2019 スローシティ旅行年 20選
09

伝統建築と文化が息づく古都彰化・鹿港

東南北の三方を山々に囲まれた彰化県は、年間を通して穏やかな気候に恵まれており、古くから農業が発達していることから「台湾の穀倉」と呼ばれています。その中でも、清朝時代に貿易港として通商が盛んに行なわれ、かつて台湾中部の経済、交通の中枢となったのが鹿港。海の女神媽祖を信仰する「天后宮」には、多くの参拝客が訪れます。建築構造が美しく立派で、天井の装色は精密で凝っており、独創的です。
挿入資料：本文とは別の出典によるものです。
Lemma list_remove_middle (h : H) kept rest :
  h ∉ kept → Parser.list_remove h (kept ++ h :: rest) = kept ++ rest.
Proof.
  induction kept as [|x kept IH]; intros Hnin; simpl.
  - by rewrite decide_True.
  - apply not_elem_of_cons in Hnin as [Hne Hnin].
    rewrite decide_False by done. by rewrite IH.
Qed.

Lemma dict_set_elem_of (d : list (list InputEvent * H)) k h k' h' :
  (k', h') ∈ Parser.dict_set combination_eqb d k h →
  (k', h') ∈ d ∨ (h' = h ∧ (k' = k ∨ combination_eqb k' k = true)).
Proof.
  induction d as [|[k0 h0] d IH]; simpl.
  - intros Hin. apply list_elem_of_singleton in Hin as [= -> ->]. by auto.
  - destruct (combination_eqb k0 k) eqn:Heq; intros Hin;
      apply elem_of_cons in Hin as [[= -> ->]|Hin].
    + by auto.
    + left. by right.
    + left. by left.
    + destruct (IH Hin) as [?|?]; [left; by right|by right].
Qed.

Lemma dict_set_keys (d : list (list InputEvent * H)) k h k' :
  k' ∈ d.*1 → k' ∈ (Parser.dict_set combination_eqb d k h).*1.
Proof.
  induction d as [|[k0 h0] d IH]; simpl; [by intros ?%not_elem_of_nil|].
  destruct (combination_eqb k0 k); simpl; intros Hin; [done|].
  apply elem_of_cons in Hin as [->|Hin]; [by left|]. right. by apply IH.
Qed.

Lemma dict_set_key (d : list (list InputEvent * H)) k h :
  ∃ k', k' ∈ (Parser.dict_set combination_eqb d k h).*1 ∧
        (k' = k ∨ combination_eqb k' k = true).
Proof.
  induction d as [|[k0 h0] d IH]; simpl.
  - exists k. split; [by left|by left].
  - destruct (combination_eqb k0 k) eqn:Heq; simpl.
    + exists k0. split; [by left|by right].
    + destruct IH as (k' & Hin & Hk). exists k'. split; [by right|done].
Qed.

Lemma split_ranking_spec copy kept need_ranking w handlers' need_ranking' :
  split_ranking copy (kept ++ copy) need_ranking w = Ok (handlers', need_ranking') →
  Forall (λ h, Parser.needs_ranking h w = false) kept →
  handlers' = kept ++ filter (λ h, Parser.needs_ranking h w = false) copy ∧
  (∀ k h, (k, h) ∈ need_ranking' →
     (k, h) ∈ need_ranking ∨
     (h ∈ copy ∧ Parser.needs_ranking h w = true ∧
      ∃ c, Parser.rank_by h w = Some c ∧ c ≠ [] ∧
           (k = c ∨ combination_eqb k c = true))) ∧
  (∀ k, k ∈ need_ranking.*1 → k ∈ need_ranking'.*1) ∧
  (∀ h, h ∈ copy → Parser.needs_ranking h w = true →
     ∃ c k, Parser.rank_by h w = Some c ∧ k ∈ need_ranking'.*1 ∧
            (k = c ∨ combination_eqb k c = true)).
Proof.
  revert kept need_ranking.
  induction copy as [|h copy IH]; intros kept need_ranking Hsplit Hkept.
  { simpl in Hsplit. injection Hsplit as <- <-.
    split_and!; [done|by auto|done|]. by intros h ?%not_elem_of_nil. }
  simpl in Hsplit. rewrite filter_cons.
  destruct (Parser.needs_ranking h w) eqn:Hneeds.
  - destruct (Parser.rank_by h w) as [[|ev c]|] eqn:Hrank; [done| |done].
    rewrite list_remove_middle in Hsplit.
    2:{ intros Hin. rewrite Forall_forall in Hkept. specialize (Hkept h Hin). congruence. }
    destruct (IH _ _ Hsplit Hkept) as (Hh & Hnr & Hkeys & Hcov).
    rewrite decide_False by done. split_and!; [done| | |].
    + intros k h' Hin. destruct (Hnr k h' Hin) as [Hin'|(? & ? & ?)].
      * apply dict_set_elem_of in Hin' as [?|[-> Hk]]; [by left|].
        right. split_and!; [by left|done|]. exists (ev :: c). by split_and!.
      * right. split; [by right|done].
    + intros k Hk. by apply Hkeys, dict_set_keys.
    + intros h' Hin Hn. apply elem_of_cons in Hin as [->|Hin]; [|by apply Hcov].
      destruct (dict_set_key need_ranking (ev :: c) h) as (k & Hk & Heq).
      exists (ev :: c), k. split_and!; [done|by apply Hkeys|done].
  - rewrite decide_True by done.
    replace (kept ++ h :: copy) with ((kept ++ [h]) ++ copy) in Hsplit
      by by rewrite <-(assoc_L (++)).
    destruct (IH _ _ Hsplit) as (Hh & Hnr & Hkeys & Hcov).
    { apply Forall_app. by repeat constructor. }
    rewrite <-(assoc_L (++)) in Hh. split_and!; [done| |done|].
    + intros k h' Hin. destruct (Hnr k h' Hin) as [?|(? & ?)]; [by left|].
      right. split; [by right|done].
    + intros h' Hin Hn. apply elem_of_cons in Hin as [->|Hin]; [congruence|].
      by apply Hcov.
Qed.

(** X7: the loop over the copy of [handlers] leaves in [handlers] exactly
    the handlers that do not need ranking, in their order; every entry of
    [need_ranking] is a handler of the list that needs ranking, under a key
    equal to its combination, and the combination of every such handler is
    covered by a key. *)
Theorem split_ranking_partitions handlers w kept need_ranking :
  split_ranking handlers handlers [] w = Ok (kept, need_ranking) →
  kept = filter (λ h, Parser.needs_ranking h w = false) handlers ∧
  (∀ k h, (k, h) ∈ need_ranking →
     h ∈ handlers ∧ Parser.needs_ranking h w = true ∧
     ∃ c, Parser.rank_by h w = Some c ∧ c ≠ [] ∧ (k = c ∨ combination_eqb k c = true)) ∧
  (∀ h, h ∈ handlers → Parser.needs_ranking h w = true →
     ∃ c k, Parser.rank_by h w = Some c ∧ k ∈ need_ranking.*1 ∧
            (k = c ∨ combination_eqb k c = true)).
Proof.
  intros Hsplit.
  destruct (split_ranking_spec handlers [] [] w kept need_ranking Hsplit)
    as (Hk & Hnr & _ & Hcov); [constructor|].
  split_and!; [done| |done].
  intros k h Hin. destruct (Hnr k h Hin) as [?%not_elem_of_nil|?]; done.
Qed.

(** X8: when a combination equals itself, [_create_hierarchy_handlers]
    returns: neither the [KeyError] of the dictionary, nor the [ValueError] of
    [index], nor the error of [ranges_with_constant_length] can happen. *)
Theorem create_hierarchy_handlers_never_raises (d : list (list InputEvent * H)) w :
  (∀ c, combination_eqb c c = true) →
  ∃ hs w', Parser._create_hierarchy_handlers combination_eqb d w = (Ok hs, w').
Proof. apply create_hierarchy_handlers_returns. Qed.

Lemma pipelines_add_cons k hs (ep : list (InputEvent * list H)) event handler :
  Parser.pipelines_add ((k, hs) :: ep) event handler
  = if decide (k = event) then (event, hs ++ [handler]) :: ep
    else (k, hs) :: Parser.pipelines_add ep event handler.
Proof.
  unfold Parser.pipelines_add. cbn [list_find fst].
  destruct (decide (k = event)) as [->|Hne]; [done|].
  destruct (list_find _ ep) as [[i [k' hs']]|]; done.
Qed.

Lemma pipelines_add_spec (ep : list (InputEvent * list H)) event handler :
  (∀ e, pipeline_get (Parser.pipelines_add ep event handler) e
        = pipeline_get ep e ++ (if decide (e = event) then [handler] else [])) ∧
  (∀ e, e ∈ (Parser.pipelines_add ep event handler).*1 ↔ e = event ∨ e ∈ ep.*1) ∧
  (NoDup ep.*1 → NoDup (Parser.pipelines_add ep event handler).*1).
Proof.
  induction ep as [|[k hs] ep (IHget & IHkeys & IHnd)].
  { split_and!.
    - intros e. simpl. destruct (decide (event = e)) as [->|Hne].
      + by rewrite decide_True.
      + by rewrite decide_False by congruence.
    - intros e. simpl. rewrite list_elem_of_singleton, elem_of_nil. tauto.
    - intros _. simpl. apply NoDup_singleton. }
  rewrite pipelines_add_cons. destruct (decide (k = event)) as [->|Hne].
  - split_and!.
    + intros e. simpl. destruct (decide (event = e)) as [->|Hne].
      * by rewrite decide_True.
      * rewrite decide_False by congruence. by rewrite app_nil_r.
    + intros e. simpl. rewrite !elem_of_cons. tauto.
    + done.
  - split_and!.
    + intros e. simpl. destruct (decide (k = e)) as [->|Hne'].
      * rewrite decide_False by done. by rewrite app_nil_r.
      * apply IHget.
    + intros e. rewrite !fmap_cons, !elem_of_cons, IHkeys. simpl. tauto.
    + rewrite !fmap_cons. simpl. intros [Hk Hnd]%NoDup_cons.
      apply NoDup_cons. split; [|by apply IHnd].
      rewrite IHkeys. intros [?|?]; [congruence|done].
Qed.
恋愛の神様「月下老人」も祀られており、若いカップルにも人気です。「鹿港老街」は古跡保護区に指定され、古い街並みでありながら、新たな情緒にあふれています。商店街周辺には昔ながらの食堂や伝統工芸品の店などが点在し、ゆっくりと散策を楽しむことができます。そんな趣深い鹿港の町並みの中で、ひときわ異彩を放っている欧風建築の鹿港民俗文物館もおすすめ。元々は豪商の邸宅でしたが、のちに地元に寄贈され鹿港由来の文物の収蔵館として使われています。華麗な外観をお楽しみいただいたあとは、手の込んだ内装、そして当時の生活の様子がうかがえる貴重な品々をじっくりとご鑑賞ください。
鹿港のもうひとつの魅力が「鹿港グルメ」。豚肉たっぷりの肉まん「肉包」や牡蠣入りオムレツ「鹿港蚵仔煎」など、古くから様々な地域の人々と文化が集結したこの地には自然と多くの名物料理が集まり、訪れる多くの人々を魅了しています。